ICOS is a key costimulatory receptor facilitating differentiation and function of follicular helper T cells and inflammatory T cells. Rheumatoid arthritis patients were shown to have elevated levels of ICOS + T cells in the synovial fluid, suggesting a potential role of ICOS-mediated T cell costimulation in autoimmune joint inflammation. In this study, using ICOS knockout and knockin mouse models, we found that ICOS signaling is required for the induction and maintenance of collagen-induced arthritis (CIA), a murine model of rheumatoid arthritis. For the initiation of CIA, the Tyr 181 -based SH2-binding motif of ICOS that is known to activate PI3K was critical for Ab production and expansion of inflammatory T cells.
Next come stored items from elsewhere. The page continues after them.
(* ===== verification/ProtCtrlSample.v ===== *)
(** * A sample history of the whole protocol

    A control ring, a receive ring and two flow rings, one of them created on
    the way; buffers posted, an event, and an ioctl that is answered, answered
    too early or not answered: the properties of [ProtCtrlProps] on it. *)
From Stdlib Require Import ZArith Lia String.
From stdpp Require Import base option numbers gmap list.
From S2P Require Import Prelude Bytes MwBitmap PktidMap PktOut Tcm RingIndex MsgRing MsgFifo.
From S2P Require Import ProtState ProtInv ProtSys ProtRx ProtRxInv ProtHistory ProtProps ProtSample FlowQueue FlowTable.
From S2P Require Import ProtCtrl ProtCtrlInv ProtCtrlReq ProtCtrlSys ProtCtrlStep ProtCtrlOps ProtCtrlIoctl ProtCtrlProps.

Definition csample_flow_ring : msgbuf_ring :=
  {| inited := false; idx := 6; rd := 0; wr := 0; max_items := 4; item_len := 48; base_addr := [0; 0; 1; 0; 0; 0; 0; 0];
     dma_buf := {| va := Some (replicate 192 0); blen := 192; pa_lo := 0 |}; seqnum := 0;
     start_addr := None; pend_items_count := 0 |}.
Definition csample_prot : dhd_prot :=
  set_rings sample_prot [sample_ring 0 24 40; sample_ring 1 4 32; sample_ring 5 4 48; csample_flow_ring].
Definition csample : dhd_ctl :=
  {| c_p := csample_prot;
     c_f := {| busstate := 2; hang_was_sent := false; dongle_reset := false; dongle_trap_occured := false;
               memdump_enabled := true; rxcnt_timeout := 0; rx_ctlpkts := 0; rx_ctlerrs := 0; dongle_error := 0; wme_dp := 0 |};
     c_i := {| ioctl_state := 0; ioctl_status := 0; ioctl_resplen := 0; ioctl_received := 0; curr_ioctl_cmd := 0;
               ioctl_trans_id := 0; retbuf := replicate (Z.to_nat IOCT_RETBUF_SIZE) 0;
               ioctbuf := replicate (Z.to_nat IOCT_RETBUF_SIZE) 0; ioctbuf_pa := 77 * 4096; host_bus_throughput_buf_pa := 99 * 4096 |};
     c_b := {| max_eventbufpost := 8; max_ioctlrespbufpost := 8; cur_event_bufs_posted := 0; cur_ioctlresp_bufs_posted := 0 |} |}.
Definition csample_node : flow_ring_node :=
  {| fr_queue := mk_fq 0 0 0 0 0 0 0 (fun _ => 0) 0 0; fr_active := true; fr_status := 1; fr_flowid := 3; fr_tid := 5; fr_ifindex := 0;
     fr_sa := {| ea0 := 2; ea1 := 0; ea2 := 0; ea3 := 0; ea4 := 0; ea5 := 1 |};
     fr_da := {| ea0 := 2; ea1 := 0; ea2 := 0; ea3 := 0; ea4 := 0; ea5 := 2 |} |}.
Definition csample_boot : list ctl_op :=
  [PostEvent; PostIoctl; FlowCreate csample_node] ++ replicate 4 (Data (DevTake 0)) ++ [Data (DevPublish 0)].
Definition csample_event : list Z := [25; 3; 0; 0] ++ le_bytes 4 3072 ++ [0; 0; 0; 0] ++ le_bytes 2 60.
Definition csample_name : list Z := chars "wme_counters" ++ replicate 88 0.
Definition csample_send : list ctl_op :=
  [Event csample_event; IoctlSend 0 WLC_GET_VAR 0 (Some csample_name) 100; Data (DevTake 0); Data (DevTake 0)].
Definition csample_ack : list Z := [10; 0; 0; 0] ++ le_bytes 4 DHD_IOCTL_REQ_PKTID.
Definition csample_cmplt : list Z :=
  [12; 0; 0; 0] ++ le_bytes 4 3071 ++ le_bytes 2 0 ++ [0; 0] ++ le_bytes 2 5 ++ le_bytes 2 1.
Definition csample_data : list Z := [1; 2; 3; 4; 5] ++ replicate 8187 0.
Definition csample_answer : list ctl_op := [Ack csample_ack; Cmplt 0 csample_cmplt csample_data].

(** PKTGET finds a few packets only: one event buffer and two response buffers
    are posted at first. *)
Definition csample_get (n : Z) : option (Z * Z) :=
  if (n =? 0) || (n =? 2) || (n =? 3) || (n =? 6) then Some (2000 + n, 9000 + 10 * n) else None.
Lemma csample_nonnull n pkt va : csample_get n = Some (pkt, va) -> pkt <> 0.
Proof.
  unfold csample_get. destruct (Z.eqb_spec n 0), (Z.eqb_spec n 2), (Z.eqb_spec n 3), (Z.eqb_spec n 6); cbn [orb]; intros [= <- _]; lia.
Qed.

Lemma csample_init : ctl_init sample_ri csample.
Proof.
  constructor; [|done|done|by vm_compute]. constructor; try apply sample_init; try done.
  - intros i r Hr. change (p_pub (c_p csample)) with filled_pub. pose proof (aget_lt _ _ _ Hr) as Hi.
    cbn [csample c_p csample_prot set_rings h2d_rings length] in Hi.
    assert (i = 0 \/ i = 1 \/ i = 2 \/ i = 3) as [->|[->|[->| ->]]] by lia; injection Hr as <-.
    1-3: apply sample_fresh;
      [done|first [left; by vm_compute | right; split; vm_compute; congruence]|done|done|done|intros []; by vm_compute].
    constructor; try done; [right; split; vm_compute; congruence|intros []; by vm_compute|by eexists].
  - intros f i. cbn [csample c_p csample_prot set_rings sample_prot p_info h2d_rings length]. rewrite lookup_singleton_Some. lia.
Qed.

(** ** The properties on the sample *)
Notation crun := (ctl_run sample_map csample_get).
Notation clegal := (ctl_legal_run sample_map csample_get).

Lemma csample_runs ops1 ops2 :
  clegal (ops1 ++ ops2) (ctl_start csample) = true -> exists k, crun ops1 (ctl_start csample) = Some k.
Proof.
  intros Hl. destruct (ctl_history_ok sample_ri sample_map csample_get csample ops1 csample_nonnull csample_init)
    as (k & E & _); [by apply ctl_legal_prefix in Hl|by exists k].
Qed.

Lemma ctl_packets_witness :
  let ops := csample_boot ++ csample_send ++ csample_answer ++ [IoctlWoken 100; Data (OpTx (sample_pkt 1000) 3)] in
  clegal ops (ctl_start csample) = true /\
  exists k, crun ops (ctl_start csample) = Some k /\
    active_tx_count (y_p (k_y k)) = Z.of_nat (size (tx_out (y_out (k_y k)))) /\ clean (p_log (y_p (k_y k))).
Proof.
  intros ops. assert (clegal ops (ctl_start csample) = true) as Hl by (vm_compute; reflexivity).
  split; [exact Hl|].
  destruct (ctl_packets sample_ri sample_map csample_get csample ops csample_nonnull csample_init Hl)
    as (k & E & _ & Ha & _ & _ & _ & _ & _ & _ & Hc & _).
  exists k. split; [exact E|]. split; [exact Ha|exact Hc].
Defined.

Lemma ctl_rings_witness :
  clegal (csample_boot ++ csample_send) (ctl_start csample) = true /\
  exists k, crun (csample_boot ++ csample_send) (ctl_start csample) = Some k /\
    ioctl_trans_id (k_i k) = u16 (Z.of_nat (length (sent_reqs (k_y k)))).
Proof.
  assert (clegal (csample_boot ++ csample_send) (ctl_start csample) = true) as Hl by (vm_compute; reflexivity).
  split; [exact Hl|].
  destruct (ctl_rings sample_ri sample_map csample_get csample _ csample_nonnull csample_init Hl) as (k & E & _ & _ & Ht).
  exists k. split; [exact E|exact Ht].
Defined.

Lemma ioctl_answer_witness :
  exists k c j msg data st rl buf used s', crun (csample_boot ++ csample_send ++ csample_answer) (ctl_start csample) = Some k /\
    k_call k = Some c /\ Cmplt j msg data ∈ csample_boot ++ csample_send ++ csample_answer /\
    ld 2 msg 8 = Some st /\ ld 2 msg 12 = Some rl /\
    ioctl_end 100 (k_s k) (ic_cmd c) (ic_action c) (ic_buf c) (ic_len c) =
      Some (if 0 <=? wraps 16 st then 0 else wraps 16 st, buf, used, s').
Proof.
  assert (clegal ((csample_boot ++ csample_send ++ csample_answer) ++ [IoctlWoken 100]) (ctl_start csample) = true) as Hl
    by (vm_compute; reflexivity).
  destruct (csample_runs _ _ Hl) as (k & E).
  assert (dongle_trap_occured (k_f k) = false) as Hf'.
  { assert ((fun k => dongle_trap_occured (k_f k)) <$> crun (csample_boot ++ csample_send ++ csample_answer) (ctl_start csample) = Some false)
      as Ef by (vm_compute; reflexivity). rewrite E in Ef. cbn in Ef. by injection Ef. }
  assert (100 <> 0) as H100 by lia.
  destruct (ioctl_answer sample_ri sample_map csample_get csample _ k 100 csample_nonnull csample_init Hl E H100 Hf')
    as (c & j & msg & data & st & rl & buf & used & s' & Hc & _ & _ & Hin & _ & Hst & Hrl & He & _).
  exists k, c, j, msg, data, st, rl, buf, used, s'.
  split; [exact E|]. split; [exact Hc|]. split; [exact Hin|]. split; [exact Hst|]. split; [exact Hrl|exact He].
Defined.

Lemma event_delivers_witness :
  exists k k', crun csample_boot (ctl_start csample) = Some k /\
    ctl_step sample_map csample_get (Event csample_event) k = Some k' /\
    cur_event_bufs_posted (k_b k') <= max_eventbufpost (k_b k).
Proof.
  assert (clegal (csample_boot ++ [Event csample_event]) (ctl_start csample) = true) as Hl by (vm_compute; reflexivity).
  destruct (csample_runs _ _ Hl) as (k & E).
  destruct (event_delivers sample_ri sample_map csample_get csample _ k csample_event csample_nonnull csample_init Hl E)
    as (id & e & buflen & ifidx & mid & j & k' & _ & _ & _ & _ & Es & _ & _ & _ & _ & _ & _ & Hle & _).
  exists k, k'. split; [exact E|]. split; [exact Es|exact Hle].
Defined.

(** The completion comes before the acknowledgement, and the sender times out. *)
Lemma late_completion_leaks_witness :
  exists k k2, crun (csample_boot ++ csample_send) (ctl_start csample) = Some k /\
    crun [Cmplt 0 csample_cmplt csample_data; IoctlWoken 0] k = Some k2 /\
    exists id, id ∉ free_keys (pktid_map_handle (y_p (k_y k2))).
Proof.
  assert (clegal ((csample_boot ++ csample_send) ++ [Cmplt 0 csample_cmplt csample_data; IoctlWoken 0]) (ctl_start csample) = true)
    as Hl by (vm_compute; reflexivity).
  destruct (csample_runs _ _ Hl) as (k & E).
  destruct (csample_runs ((csample_boot ++ csample_send) ++ [Cmplt 0 csample_cmplt csample_data; IoctlWoken 0]) []) as (k2 & E2);
    [by rewrite app_nil_r|].
  rewrite ctl_run_app, E in E2. cbn [mbind option_bind] in E2.
  assert (late (k_i k) = true) as Hlate.
  { assert ((fun k => late (k_i k)) <$> crun (csample_boot ++ csample_send) (ctl_start csample) = Some true)
      as Ef by (vm_compute; reflexivity). rewrite E in Ef. cbn in Ef. by injection Ef. }
  destruct (late_completion_leaks sample_ri sample_map csample_get csample _ k 0 csample_cmplt csample_data [IoctlWoken 0] k2
    csample_nonnull csample_init Hl E E2 Hlate) as (id & e & k1 & _ & _ & _ & _ & _ & _ & _ & _ & Hn & _).
  exists k, k2. split; [exact E|]. split; [exact E2|]. exists id. exact Hn.
Defined.

(** The sender of the request times out, and buffers are posted later. *)
Lemma unacked_blocks_witness :
  exists k k1 k2, crun (csample_boot ++ csample_send) (ctl_start csample) = Some k /\
    ctl_step sample_map csample_get (IoctlWoken 0) k = Some k1 /\ crun [PostIoctl] k1 = Some k2 /\
    dhd_fillup_ioct_reqst (k_s k2) 100 WLC_GET_VAR (Some csample_name) 0 = Some (BCME_BUSY, k_s k2).
Proof.
  assert (clegal ((csample_boot ++ csample_send) ++ [IoctlWoken 0; PostIoctl]) (ctl_start csample) = true) as Hl
    by (vm_compute; reflexivity).
  destruct (csample_runs _ _ Hl) as (k & E).
  destruct (csample_runs ((csample_boot ++ csample_send) ++ [IoctlWoken 0; PostIoctl]) []) as (k2 & E2); [by rewrite app_nil_r|].
  rewrite ctl_run_app, E in E2. cbn [mbind option_bind] in E2.
  change (crun [IoctlWoken 0; PostIoctl] k) with (k1 ← ctl_step sample_map csample_get (IoctlWoken 0) k; crun [PostIoctl] k1) in E2.
  apply bind_Some in E2 as (k1 & E1 & E2).
  assert (ioctl_state (k_i k) = Z.lor MSGBUF_IOCTL_ACK_PENDING MSGBUF_IOCTL_RESP_PENDING) as Hs.
  { assert ((fun k => ioctl_state (k_i k)) <$> crun (csample_boot ++ csample_send) (ctl_start csample) = Some 3)
      as Ef by (vm_compute; reflexivity). rewrite E in Ef. cbn in Ef. by injection Ef. }
  destruct (unacked_blocks sample_map csample_get k k1 [PostIoctl] k2 100 WLC_GET_VAR (Some csample_name) 0 Hs E1 E2)
    as [_ H]; [done|]. exists k, k1, k2. split; [exact E|]. split; [exact E1|]. split; [exact E2|exact H].
Defined.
Furthermore, we found that Tyr 181 -dependent ICOS signaling is important for maintenance of CIA in an Ab-independent manner. Importantly, we found that a small molecule inhibitor of glycolysis, 3-bromopyruvate, ameliorates established CIA, suggesting an overlap between ICOS signaling, PI3K signaling, and glucose metabolism. Thus, we identified ICOS as a key costimulatory pathway that controls induction and maintenance of CIA and provide evidence that T cell glycolytic pathways can be potential therapeutic targets for rheumatoid arthritis.